色褪せて毛羽立ち、肩が落ちるほど襟ぐりの大きなブラウス、ダメージというには無理のある膝が抜けてしまっているパラッツオパンツ、そこへもって、角という角が破れつつある紙袋や、大事に抱き守るあまりクシャクシャになったクリーニングのポリプロピレンカバー。
花園街と山の手、旧異人館や国内有数の高級住宅街を分ける沿線は殊の外上品な乗客層が多く、その中で痩せて見窄らしい自分の存在が、彼らにどう映っていたのかをようやく自覚したのだ。
───
俯きを深くし、ドアの隅でなるべく小さくなっていく身にハプニングという追い打ちが起きたのは二度目の乗り換えの時だった。

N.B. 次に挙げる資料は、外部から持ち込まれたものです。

Lemma map_focus (M : list cell) p x M' : NoDup (M' ++ (p, x) :: M).*1 ->
  (list_to_map (M' ++ (p, x) :: M) : gmap Z range) = <[p := x]> (list_to_map (M' ++ M)) /\
  (list_to_map (M' ++ M) : gmap Z range) !! p = None /\ NoDup (M' ++ M).*1 /\ (p ∉ M'.*1) /\ (p ∉ M.*1).
Proof.
  intros Hn. assert ((M' ++ (p, x) :: M) ≡ₚ ((p, x) :: M' ++ M)) as Hp by (by rewrite Permutation_middle).
  pose proof Hn as Hn'. rewrite Hp in Hn'. cbn in Hn'. apply NoDup_cons in Hn' as [Hnp Hn'].
  split_and!; [by rewrite (list_to_map_proper _ _ Hn Hp)|by apply not_elem_of_list_to_map_1|done|..];
    intros Hin; apply Hnp; rewrite fmap_app, elem_of_app; auto.
Qed.

Section rep.
Context (c : Z) (b : bool) (d : option Z).

Lemma rs_rep_assoc L1 p x L2 X r : rs_rep (L1 ++ (p, x) :: L2) X c b d r ->
  NoDup (L1 ++ (p, x) :: L2 ++ X).*1 /\ ranges r = list_to_map (L1 ++ (p, x) :: L2 ++ X).
Proof. intros [_ Hn Hr _ _ _ _]. rewrite <- app_assoc in Hn, Hr. by split. Qed.

Lemma wp_read_range L1 p x L2 X r (Q : range -> rangeset -> Prop) : rs_rep (L1 ++ (p, x) :: L2) X c b d r ->
  Q x r -> wp (read_range p) Q r.
Proof.
  intros Hr HQ. destruct (rs_rep_assoc _ _ _ _ _ _ Hr) as [Hn Hm]. exists x, r. split; [|done]. unfold read_range.
  rewrite Hm, (proj1 (map_focus _ _ _ _ Hn)). by rewrite lookup_insert_eq.
Qed.

Lemma wp_write_range L1 p x x' L2 X r (Q : unit -> rangeset -> Prop) : rs_rep (L1 ++ (p, x) :: L2) X c b d r ->
  (forall r', rs_rep (L1 ++ (p, x') :: L2) X c b d r' -> Q tt r') -> wp (write_range p x') Q r.
Proof.
  intros Hr HQ. apply wp_bind. eapply wp_read_range; [exact Hr|]. apply wp_modify, HQ.
  destruct (rs_rep_assoc _ _ _ _ _ _ Hr) as [Hn Hm]. destruct (map_focus _ _ _ _ Hn) as (Hf & Hnone & _).
  assert ((L1 ++ (p, x') :: L2 ++ X).*1 = (L1 ++ (p, x) :: L2 ++ X).*1) as Hfst by (rewrite !fmap_app; done).
  assert (NoDup (L1 ++ (p, x') :: L2 ++ X).*1) as Hn' by (by rewrite Hfst). destruct Hr as [Hl _ _ Hnr Hk Hd Hb].
  split; cbn; [|by rewrite <- app_assoc| | |done|done|].
  - rewrite Hl, !fmap_app. done.
  - rewrite Hm, Hf, insert_insert_eq, <- app_assoc. symmetry. apply (map_focus _ _ _ _ Hn').
  - rewrite <- Hnr, !length_app. done.
  - rewrite !length_app in *. done.
Qed.

Lemma wp_write_s L1 p x s L2 X r (Q : unit -> rangeset -> Prop) : rs_rep (L1 ++ (p, x) :: L2) X c b d r ->
  (forall r', rs_rep (L1 ++ (p, Range s (r_e x)) :: L2) X c b d r' -> Q tt r') -> wp (write_s p s) Q r.
Proof. intros Hr HQ. apply wp_bind. eapply wp_read_range; [exact Hr|]. by eapply wp_write_range. Qed.

Lemma wp_write_e L1 p x e L2 X r (Q : unit -> rangeset -> Prop) : rs_rep (L1 ++ (p, x) :: L2) X c b d r ->
  (forall r', rs_rep (L1 ++ (p, Range (r_s x) e) :: L2) X c b d r' -> Q tt r') -> wp (write_e p e) Q r.
Proof. intros Hr HQ. apply wp_bind. eapply wp_read_range; [exact Hr|]. by eapply wp_write_range. Qed.

Lemma after_app p l1 l2 : p ∉ l1 -> after p (l1 ++ p :: l2) = Some (head l2).
Proof.
  induction l1 as [|q l1 IH]; cbn; [by rewrite Z.eqb_refl|]. intros [Hne Hp]%not_elem_of_cons.
  by rewrite (eqb_neq_false q p) by done; apply IH.
Qed.

Lemma list_del_app p l1 l2 : p ∉ l1 -> list_del p (l1 ++ p :: l2) = l1 ++ l2.
Proof.
  induction l1 as [|q l1 IH]; cbn; [by rewrite Z.eqb_refl|]. intros [Hne Hp]%not_elem_of_cons.
  rewrite (eqb_neq_false q p) by done. by rewrite IH.
Qed.

Lemma insert_after_app p q l1 l2 : p ∉ l1 -> insert_after p q (l1 ++ p :: l2) = l1 ++ p :: q :: l2.
Proof.
  induction l1 as [|q' l1 IH]; cbn; [by rewrite Z.eqb_refl|]. intros [Hne Hp]%not_elem_of_cons.
  rewrite (eqb_neq_false q' p) by done. by rewrite IH.
Qed.

Lemma rs_rep_fresh L1 p x L2 X r : rs_rep (L1 ++ (p, x) :: L2) X c b d r -> p ∉ L1.*1.
Proof. intros Hr. destruct (rs_rep_assoc _ _ _ _ _ _ Hr) as [Hn _]. apply (map_focus _ _ _ _ Hn). Qed.

Lemma wp_next_range L1 p x L2 X r (Q : option Z -> rangeset -> Prop) : rs_rep (L1 ++ (p, x) :: L2) X c b d r ->
  Q (head L2.*1) r -> wp (next_range p) Q r.
Proof.
  intros Hr HQ. exists (head L2.*1), r. split; [|done]. unfold next_range. rewrite (rp_list _ _ _ _ _ _ Hr), fmap_app. cbn [fmap list_fmap fst].
  by rewrite after_app by (by eapply rs_rep_fresh).
Qed.

Lemma wp_destroy_range L1 p x L2 r (Q : unit -> rangeset -> Prop) : rs_rep (L1 ++ (p, x) :: L2) [] c b d r ->
  (forall r', rs_rep (L1 ++ L2) [] c b d r' -> Q tt r') -> wp (destroy_range p) Q r.
Proof.
  intros Hr HQ. destruct (rs_rep_assoc _ _ _ _ _ _ Hr) as [Hn Hm]. destruct (map_focus _ _ _ _ Hn) as (Hf & Hnone & Hn' & Hp & _).
  rewrite !app_nil_r in *. apply wp_bind, wp_modify, wp_bind. unfold read_range. exists x. eexists. split; [cbn|].
  { by rewrite Hm, Hf, lookup_insert_eq. }
  apply wp_bind, wp_modify, wp_modify, HQ. destruct Hr as [Hl _ _ Hnr Hk Hd Hb]. split; cbn; [|by rewrite app_nil_r| | |done|done|].
  - rewrite Hl, !fmap_app. cbn. by apply list_del_app.
  - rewrite Hm, Hf, app_nil_r. by apply delete_insert_id.
  - rewrite <- Hnr, !length_app. cbn. lia.
  - rewrite !length_app in *. cbn in *. lia.
Qed.
End rep.

(** ** Locks and allocation *)

Lemma wp_lock_set L X c d r (Q : unit -> rangeset -> Prop) : rs_rep L X c false d r ->
  (forall r', rs_rep L X c true d r' -> Q tt r') -> wp lock_set Q r.
Proof. intros [? ? ? ? Hk ? ?] HQ. apply wp_bind, wp_gets. rewrite Hk. apply wp_modify, HQ. by split. Qed.

Lemma wp_unlock_set L X c d r (Q : unit -> rangeset -> Prop) : rs_rep L X c true d r ->
  (forall r', rs_rep L X c false d r' -> Q tt r') -> wp unlock_set Q r.
Proof. intros [? ? ? ? Hk ? ?] HQ. apply wp_bind, wp_gets. rewrite Hk. apply wp_modify, HQ. by split. Qed.

Lemma wp_first_range L X c b d r (Q : option Z -> rangeset -> Prop) : rs_rep L X c b d r -> Q (head L.*1) r -> wp first_range Q r.
Proof. intros Hr HQ. apply wp_gets. by rewrite (rp_list _ _ _ _ _ _ Hr). Qed.

(** A new range, which is not in the list yet. *)
Lemma wp_alloc_range `{Xmalloc} L c b d r (Q : option Z -> rangeset -> Prop) : rs_rep L [] c b d r ->
  (forall r', rs_rep L [] c b d r' -> Q None r') ->
  (forall p r', nr_ranges r <> 0 -> rs_rep L [(p, Range 0 0)] c b d r' -> Q (Some p) r') -> wp alloc_range Q r.
Proof.
  intros [Hl Hn Hm Hnr Hk Hd Hb] HN HS. apply wp_bind, wp_get. destruct (Z.eqb_spec (nr_ranges r) 0) as [|Hne]; [by apply wp_ret, HN|].
  apply wp_bind, wp_modify. destruct (xmalloc_addr _ _) as [p|] eqn:Ha; [|by apply wp_ret, HN].
  apply xmalloc_ok in Ha as [_ Hp]. apply wp_bind, wp_modify, wp_ret, HS; [done|]. rewrite app_nil_r in *.
  assert (p ∉ L.*1) as Hp'. { intros Hin. apply Hp. by rewrite Hm, dom_list_to_map_L, elem_of_list_to_set. }
  assert (NoDup (L ++ [(p, Range 0 0)]).*1) as Hn'.
  { rewrite fmap_app. apply NoDup_app. split_and!; [done| |apply NoDup_singleton]. by intros q Hq ->%list_elem_of_singleton. }
  split; cbn; [done|done| | |done|done|].
  - rewrite Hm. pose proof (proj1 (map_focus [] p (Range 0 0) L Hn')) as Hf. by rewrite app_nil_r in Hf.
  - rewrite <- Hnr, length_app. cbn. lia.
  - rewrite length_app. cbn. lia.
Qed.

Lemma wp_write_new L q y y' c b d r (Q : unit -> rangeset -> Prop) : rs_rep L [(q, y)] c b d r ->
  (forall r', rs_rep L [(q, y')] c b d r' -> Q tt r') -> wp (write_range q y') Q r.
Proof.
  intros [Hl Hn Hm Hnr Hk Hd Hb] HQ. destruct (map_focus _ _ _ _ Hn) as (Hf & _). apply wp_bind. exists y, r. split.
  { unfold read_range. by rewrite Hm, Hf, lookup_insert_eq. }
  assert ((L ++ [(q, y')]).*1 = (L ++ [(q, y)]).*1) as Hfst by (rewrite !fmap_app; done).
  assert (NoDup (L ++ [(q, y')]).*1) as Hn' by (by rewrite Hfst).
  apply wp_modify, HQ. split; cbn; [done|done| | |done|done|].
  - rewrite Hm, Hf, insert_insert_eq. symmetry. apply (map_focus _ _ _ _ Hn').
  - rewrite <- Hnr, !length_app. done.
  - rewrite !length_app in *. done.
Qed.

(** The new range gets its place behind the ranges [L1]. *)
Lemma wp_insert_range L1 L2 q y c b d r (Q : unit -> rangeset -> Prop) : rs_rep (L1 ++ L2) [(q, y)] c b d r ->
  (forall r', rs_rep (L1 ++ (q, y) :: L2) [] c b d r' -> Q tt r') -> wp (insert_range (last L1.*1) q) Q r.
Proof.
  intros [Hl Hn Hm Hnr Hk Hd Hb] HQ. apply wp_modify, HQ.
  assert (((L1 ++ (q, y) :: L2) ++ []) ≡ₚ ((L1 ++ L2) ++ [(q, y)])) as Hp.
  { rewrite app_nil_r, <- Permutation_middle. by rewrite (Permutation_app_comm (L1 ++ L2) [(q, y)]). }
  assert (NoDup ((L1 ++ (q, y) :: L2) ++ []).*1) as Hn' by (by rewrite Hp). split; cbn; [|done| | |done|done|].
  - rewrite Hl, !fmap_app. cbn. destruct L1 as [|[p x] L1 _] using rev_ind; [done|]. rewrite fmap_app. cbn [fmap list_fmap fst]. rewrite last_snoc. cbn.
    rewrite <- !app_assoc. cbn. apply insert_after_app. rewrite <- !app_assoc in Hn. cbn in Hn.
    apply (map_focus _ _ _ _ Hn).
  - rewrite Hm. symmetry. by apply list_to_map_proper.
  - rewrite <- Hnr. by rewrite Hp.
  - by rewrite Hp.
Qed.

(** ** Finding *)

(** The ranges that start up to [s], and those that start later. *)
Definition split_at (s : Z) (A C : list cell) : Prop :=
  Forall (fun x => r_s x.2 <= s) A /\ match C with [] => True | x :: _ => s < r_s x.2 end.

Lemma split_exists s L : exists A C, L = A ++ C /\ split_at s A C.
Proof.
  induction L as [|x L (A & C & -> & HA & HC)]; [by exists [], []|]. destruct (decide (r_s x.2 <= s)) as [Hx|Hx].
  - exists (x :: A), C. split; [done|]. split; [by constructor|done].
  - exists [], (x :: A ++ C). split; [done|]. split; [constructor|lia].
Qed.

Lemma wp_find_range s A C X c b d r (Q : option Z -> rangeset -> Prop) : rs_rep (A ++ C) X c b d r -> split_at s A C ->
  Q (last A.*1) r -> wp (find_range s) Q r.
Proof.
  intros Hr [HA HC] HQ. apply wp_bind, wp_gets. rewrite (rp_list _ _ _ _ _ _ Hr).
  assert (forall D x, rs_rep (D ++ A ++ C) X c b d r -> x = last D.*1 -> Q (last (D ++ A).*1) r ->
    wp (find_from (A ++ C).*1 s x) Q r) as Hgen; [|by apply (Hgen [])].
  clear Hr HQ. induction HA as [|[p x] A Hx HA IH]; intros D y Hr -> HQ; cbn.
  - rewrite app_nil_r in HQ. destruct C as [|[q z] C]; [by apply wp_ret|]. cbn. apply wp_bind.
    eapply wp_read_range; [exact Hr|]. cbn in HC. by rewrite (proj2 (Z.ltb_lt _ _) HC); apply wp_ret.
  - apply wp_bind. eapply wp_read_range; [exact Hr|]. cbn in Hx. rewrite (proj2 (Z.ltb_ge _ _) Hx).
    apply (IH (D ++ [(p, x)])); [by rewrite <- app_assoc| |by rewrite <- app_assoc]. rewrite fmap_app. cbn [fmap list_fmap fst]. by rewrite last_snoc.
Qed.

ホームを移る為にエスカレーターに乗った李子はスマホで確認することに夢中で自分が立つ側だけが前後空いていることに気がつかなかった。
上階の途中まで来たとき後ろから若い男が駆け上がって来て無理矢理李子を抜いた後で振り返り、悪意に満ちた目で胸を突いてきた。
「邪魔なんだよ!」
「すみま、、、」
しかし謝ろうとした時には既に李子は荷物ごと背を下にして空を飛んでいた。
幸か不幸か、二人の後ろ数段には人が居なかった為、他の利用者を巻き込むことは無かったが、李子は逆に留まることもできず一番下のステップまで落ちてしまった。
周囲から上がる大きな悲鳴に落ちた本人が一番驚き、腰をさすりながら脇へ避け、すぐに起き上がった。
「ご、ごめんなさいごめんなさい」
大きな怪我も出血も無かったのは、落ちる際、肩に掛けていた紙袋二つがエスカレーターのステップと身体の間でクッションとなって滑り落ちることができたのと、抱いていた水無月のスーツが上手い具合に翻り、最後まで後頭部を護ったからだ。